Although in adults chest CT is widely used, with evidence showing its role in risk stratification [7, 17,18,19], only a single chest CT was performed in our patient population and this was in an asymptomatic child who was in for routine oncological follow-up and demonstrated no abnormality. In the pediatric population in our study, the need for chest CT to evaluate COVID-19 was not apparent, which supports the pediatric consensus recommendations of only using CT in cases where there is concern for clinical progression, an alternative diagnosis, or poor clinical improvement [20]. Even in the small cohort of children diagnosed with MIS-C, chest CT was not used for management.
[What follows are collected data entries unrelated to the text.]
(* ===== verification/ApiCall.v ===== *)
(** * A request to an endpoint of another provider (src/src/lib/pool/api-protocol.mjs, readApiJson of
    src/src/lib/transport/api-kernel-client.mjs)

    The endpoint, its key and its model are picked, the request is sent through the kernel, and its stream is collected
    or written to the client in its protocol.  The kernel is an argument: what it replies to a call. *)

From Stdlib Require Import QArith Lqa Lia.
From stdpp Require Import gmap strings.
From S2P Require Import Prelude.
From S2P Require Import JsValue.
From S2P Require Import JsRegex.
From S2P Require Import JsText.
From S2P Require Import JsDate.
From S2P Require Import IsoTime.
From S2P Require Import JsJson.
From S2P Require Import Sanitize.
From S2P Require Import JsonParse.
From S2P Require Import Streams.
From S2P Require Import CodexAnswer.
From S2P Require Import WorkerStream.
From S2P Require Import ApiPool.
From S2P Require Import ApiOpenai.
From S2P Require Import Downstream.
#[local] Open Scope string_scope.
#[local] Open Scope list_scope.
#[local] Open Scope js_scope.
(** What the pool holds in the end, by the way [bind] goes. *)
Variant bind_way (id vm : string) (p : pool) (x : jsval) (p' : pool) (r : jsval) : Prop :=
| BindKept : vm ∈ boundVmIdsOf x -> truthy (r?."ok") = true -> view (proxies p') = view (proxies p) -> saved p' = saved (save p') -> bind_way id vm p x p' r
| BindRefused : vm ∉ boundVmIdsOf x -> (bindLimit p <= bound_count x)%Z -> truthy (r?."ok") = false ->
    view (proxies p') = view_let_go vm (view (proxies p)) -> saved p' = saved p -> bind_way id vm p x p' r
| BindNew : vm ∉ boundVmIdsOf x -> (bound_count x < bindLimit p)%Z -> truthy (r?."ok") = true ->
    view (proxies p') = view_add id vm (view_let_go vm (view (proxies p))) -> saved p' = saved (save p') -> bind_way id vm p x p' r.
Lemma plain_tidy vm : plain vm = true -> trim vm = vm /\ nonempty vm = true.
Proof.
  intros [Hn Hc]%andb_prop. split; [|done]. apply (trim_start_chars name_char); [|done]. intros c H. apply (name_char_facts c H).
Qed.
Lemma limit_max p : (bindLimit p <= BIND_LIMIT_MAX)%Z.
Proof. unfold bindLimit, clampBindLimit, MAX_VMS_PER_PROXY, BIND_LIMIT_MAX. case_match; lia. Qed.
Lemma tidy_snoc vm ids : tidy ids -> plain vm = true -> vm ∉ ids -> (Z.of_nat (length ids) < BIND_LIMIT_MAX)%Z -> tidy (ids ++ [vm]).
Proof.
  intros (Hd & Ht & Hl) Hp Hn Hb. split; [|split].
  - apply NoDup_app. split; [done|]. split; [set_solver|apply NoDup_singleton].
  - apply Forall_app. split; [done|]. constructor; [by apply plain_tidy|constructor].
  - rewrite length_app. cbn [length]. unfold BIND_LIMIT_MAX in *. lia.
Qed.
Lemma bind_ways id vmId p x : let vm := trim (str_or_empty vmId) in sound (proxies p) -> find_id id p = Some x -> enabled x = true -> not_dead x = true ->
  plain vm = true -> let '(p', r) := bind id vmId p in bind_way id vm p x p' r /\ Forall shaped (proxies p').
Proof.
  intros vm Hp Hf He Hd Hv. destruct (find_shaped id p x Hp Hf) as (Hs & Hid & Hx). destruct (others_view id vm _ x Hp Hx Hid) as [Ho Ev].
  unfold bind. rewrite Hf, He, Hd. fold vm. destruct (plain_tidy vm Hv) as [_ ->]. cbn [negb orb]. fold (others_let_go id vm (proxies p)).
  destruct (mem vm (boundVmIdsOf x)) eqn:E; cbn iota in Ev.
  - split; [|done]. apply BindKept; [by apply mem_spec|done..].
  - assert (Hn : vm ∉ boundVmIdsOf x) by (intros H%mem_spec; congruence). cbn [bindLimit with_proxies config]. change (bindLimit (with_proxies _ p)) with (bindLimit p).
    destruct (Z.leb_spec (bindLimit p) (Z.of_nat (length (boundVmIdsOf x)))) as [Hl|Hl].
    + split; [|done]. apply BindRefused; done.
    + assert (Ht : tidy (boundVmIdsOf x ++ [vm])) by (apply tidy_snoc; [apply names_tidy|done..|pose proof (limit_max p); lia]).
      destruct (seen_set x _ Hs Ht) as [Hy Ey]. set (y := setBoundVmIds x (boundVmIdsOf x ++ [vm])) in *. cbn [proxies save with_disk change with_proxies].
      assert (Hq : List.find (has_id id) (others_let_go id vm (proxies p)) = Some x).
      { revert Hf Hx. unfold find_id, others_let_go. generalize (proxies p) as l. induction l as [|z l IH]; [done|]. cbn [List.find map].
        destruct (has_id id z) eqn:Ez; [by rewrite Ez|]. intros Hf _. assert (has_id id (let_go vm z) = false) as ->.
        { unfold has_id in *. replace (let_go vm z?."id") with (z?."id"); [done|]. unfold let_go. case_match; [|done].
          unfold setBoundVmIds, with_names. by rewrite !get_with_field_ne. }
        apply IH; [done|]. by apply list_elem_of_In, (List.find_some _ _ Hf). }
      split; [|by eapply shaped_change]. apply BindNew; [done|done|done| |done].
      destruct (find_split _ _ _ Hq) as (Hh & a & b & El & Ha & Hc & _). rewrite <- Ev.
      change (proxies (save _)) with (change_first (has_id id) (fun _ => y) (others_let_go id vm (proxies p))). rewrite Hc, El.
      unfold view, view_add. rewrite !fmap_app, !fmap_cons. cbn [view_of fst]. rewrite Hid, String.eqb_refl. cbn [snd].
      assert (Hsame : forall c, Forall shaped c -> Forall (fun z => proxy_id z <> id) c ->
        (fun e => if String.eqb e.1 id then (e.1, e.2 ++ [vm]) else e) <$> (view_of <$> c) = view_of <$> c).
      { clear. intros c _ H. induction H as [|z c Hz H IH]; [done|]. cbn. rewrite (proj2 (String.eqb_neq _ _) Hz). by f_equal. }
      assert (Hk : NoDup (view (others_let_go id vm (proxies p))).*1).
      { rewrite Ev. destruct Hp as [_ (Hk & _)]. by rewrite keys_let_go. }
      rewrite El in Hk, Ho. unfold view in Hk. rewrite !fmap_app, !fmap_cons in Hk. cbn in Hk. rewrite Hid in Hk.
      apply Forall_app in Ho as [Hoa [_ Hob]%Forall_cons]. apply NoDup_app in Hk as (_ & Hka & [Hkb _]%NoDup_cons).
      rewrite !Hsame; [by rewrite Ey, Hid|done| |done|].
      * apply Forall_forall. intros z Hz E'. apply Hkb. rewrite <- E'. apply list_elem_of_fmap. exists (view_of z). split; [done|by apply view_elem].
      * apply Forall_forall. intros z Hz E'. apply (Hka id); [|by left]. rewrite <- E'. apply list_elem_of_fmap. exists (view_of z). split; [done|by apply view_elem].
Qed.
Ten total US examinations and 14 additional CT or MR examinations were performed, 7 of which were for children diagnosed with MIS-C. Head CT was the most common CT or MR examination and was performed in six of the children; four of these were normal, and one child with MIS-C demonstrated cerebral edema and the other had a recent posterior cerebral stroke that was present on the exam. Additionally, one child had sinus thrombosis on an MRI of the brain. Another had a whole-body MRI performed for a fever and demonstrated peripheral nodular opacities, but this child was also diagnosed with humeral osteomyelitis and MRSA bacteremia, and these were suspected to represent septic emboli. Given the reports of thromboembolism with COVID-19, a relationship between COVID-19 and these findings is possible [21, 22].
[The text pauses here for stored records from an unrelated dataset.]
(* ===== verification/EndpointStore.v ===== *)
(** * The endpoints an operator keeps (src/src/lib/admin/api-endpoints.mjs, src/src/lib/db/repos/api-endpoints-repo.mjs, their
    routes in src/src/lib/admin/panel-routes.mjs)

    Endpoints of other providers with their keys and models are rows of three tables; the pool of ApiPool is
    given the endpoints put together again after every change.  Ids are drawn ([ids]); the kernel that
    fetches a list of models is the argument of ApiCall.  A thrown error leaves what was written before it. *)

From stdpp Require Import gmap strings.
From S2P Require Import Prelude.
From S2P Require Import JsValue.
From S2P Require Import JsRegex.
From S2P Require Import JsText.
From S2P Require Import JsDate.
From S2P Require Import Ranking.
From S2P Require Import JsJson.
From S2P Require Import JsonParse.
From S2P Require Import CredentialFile.
From S2P Require Import WorkerStream.
From S2P Require Import ApiPool.
From S2P Require Import ApiCall.
#[local] Open Scope string_scope.
#[local] Open Scope list_scope.
#[local] Open Scope js_scope.

(** ** The tables (api-endpoints-repo.mjs) *)

Record tables := { t_eps : list jsval; t_keys : list jsval; t_models : list jsval }.
Definition with_eps (l : list jsval) (t : tables) : tables := {| t_eps := l; t_keys := t_keys t; t_models := t_models t |}.
Definition with_key_rows (l : list jsval) (t : tables) : tables := {| t_eps := t_eps t; t_keys := l; t_models := t_models t |}.
Definition with_model_rows (l : list jsval) (t : tables) : tables := {| t_eps := t_eps t; t_keys := t_keys t; t_models := l |}.

Definition bool01 (v : jsval) : jsval := jint (if truthy v then 1 else 0).
Definition parsed_or (default v : jsval) : jsval := match v with JStr s => if nonempty s then match json_parse s with Some v => v | None => default end else default | _ => default end.
Definition rowEp (row : jsval) : jsval :=
  JObj [("id", row?."id"); ("name", row?."name"); ("disabled", JBool (truthy (row?."disabled"))); ("prefix", row?."prefix" ||| JStr "");
        ("base_url", row?."base_url"); ("headers", parsed_or (JObj []) (row?."headers_json")); ("disable_cooling", JBool (truthy (row?."disable_cooling")));
        ("priority", JNum (num_or_zero (row?."priority"))); ("kind", row?."kind" ||| JStr "custom"); ("protocol", row?."protocol" ||| JStr "anthropic");
        ("created_at", row?."created_at"); ("updated_at", row?."updated_at")].
Definition rowKey (row : jsval) : jsval :=
  JObj [("id", row?."id"); ("endpoint_id", row?."endpoint_id"); ("api_key", row?."api_key"); ("proxy_url", row?."proxy_url" ||| JStr "");
        ("disabled", JBool (truthy (row?."disabled"))); ("cooldown_until", row?."cooldown_until" ||| JNull); ("created_at", row?."created_at")].
Definition rowModel (row : jsval) : jsval :=
  let levels := parsed_or JNull (row?."thinking_levels_json") in
  JObj [("id", row?."id"); ("endpoint_id", row?."endpoint_id"); ("sort", JNum (num_or_zero (row?."sort"))); ("name", row?."upstream_name");
        ("alias", row?."alias"); ("image", JBool (truthy (row?."image"))); ("thinking", if truthy levels then JObj [("levels", levels)] else JUndef)].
The small cohort of children diagnosed with MIS-C was less likely to have additional comorbidities when compared to the remainder of the cohort. Nine of these 10 children (90%) had advanced imaging such as US, CT, MRI or echocardiography for management and required intensive care, whereas only 8 of the remaining 45 children (18%) without MIS-C required intensive care. All children diagnosed with MIS-C remained alive at the time of this writing, with the only death in the cohort occurring in a child without MIS-C who had complications of bacterial sepsis.
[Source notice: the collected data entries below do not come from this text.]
(** What is left of a request: a key taken and given back, the hops with the body they were given, and what was charged
    to a key. *)
Inductive effect :=
| KeyTaken (id : string)
| KeyReleased (id : string)
| Pooled (body : jsval) (l : list Failover.effect)
| Forwarded (body : jsval)
| CodexHops (l : list CodexHop.effect)
| Charged (id : string) (usage model : jsval).

Record world := {
  (* configuration *)
  w_sha256 : string -> string; w_hmac : string -> string; w_seal : string -> string -> string -> string * string;
  w_secret : string; w_admin : string; w_capacity : num; w_refill : num; w_api_key : string;
  w_max_body : Z; w_rewrite : bool; w_rules : list (rule jsval); w_distill : jsval; w_refusal_flag : jsval; w_refusal_setting : option jsval;
  w_routing : jsval; w_routing_file : option jsval; w_policy : jsval; w_sticky_config : Sticky.config; w_failover_config : Failover.config;
  w_keepalive_ms : jsval; w_multiplier : jsval -> num; w_monitor : option monitor;
  (* the modules of identity *)
  w_official_traffic : jsval -> jsval -> bool; w_official_ua : string -> bool; w_regex : string -> string -> option bool;
  w_class : jsval -> jsval -> string; w_proxied : jsval -> bool; w_persona : jsval -> jsval; w_hidden : jsval -> jsval -> jsval;
  w_prepare : nat -> jsval -> selected -> bool -> answer; w_hidden_at : nat -> jsval;
  (* the clock, and what is drawn *)
  w_now : Z; w_later : Z; w_iv : string; w_request_id : jsval; w_random : nat -> string; w_parse_error : string -> string; w_written : bool;
  (* the hops *)
  w_codex : CodexHop.env;
  w_forward : call -> reply; w_rested : bool; w_clock : nat -> Z; w_at_429 : Z; w_started : Z;
  w_pool : Failover.env; w_hop : nat -> KernelHop.env; w_wraps : nat -> wraps;
  (* in attempt [n], at the [i]-th thing shown: the clock, what is drawn, and the timer before it with whether the client had left *)
  w_at : nat -> nat -> Z; w_drawn : nat -> nat -> string; w_ticks : nat -> nat -> list (Z * bool)
}.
The study is limited by its retrospective nature and selection bias resulting from referral to a tertiary children’s hospital. In this study, only the initial exam performed within 7 days and closest to the positive COVID-19 test were evaluated, even though some radiographic findings might develop later in the course of the disease. Additionally, a limited number of chest radiographs were evaluated and pneumonia can be difficult to diagnose in children [23].

Conclusion

Most pediatric patients with COVID-19 do not require hospital admission or imaging for evaluation. Children in our study who had imaging evaluation were predominately evaluated with chest radiography, which was usually normal. Interstitial opacities and pleural effusions were more commonly seen in children diagnosed with MIS-C. Most children with imaging had comorbidities, but children with MIS-C were more likely to have no comorbidities. At our tertiary children’s hospital, advanced imaging (US, CT, MRI) was less common for the care of these children, particularly chest CT and all advanced imaging in children without MIS-C.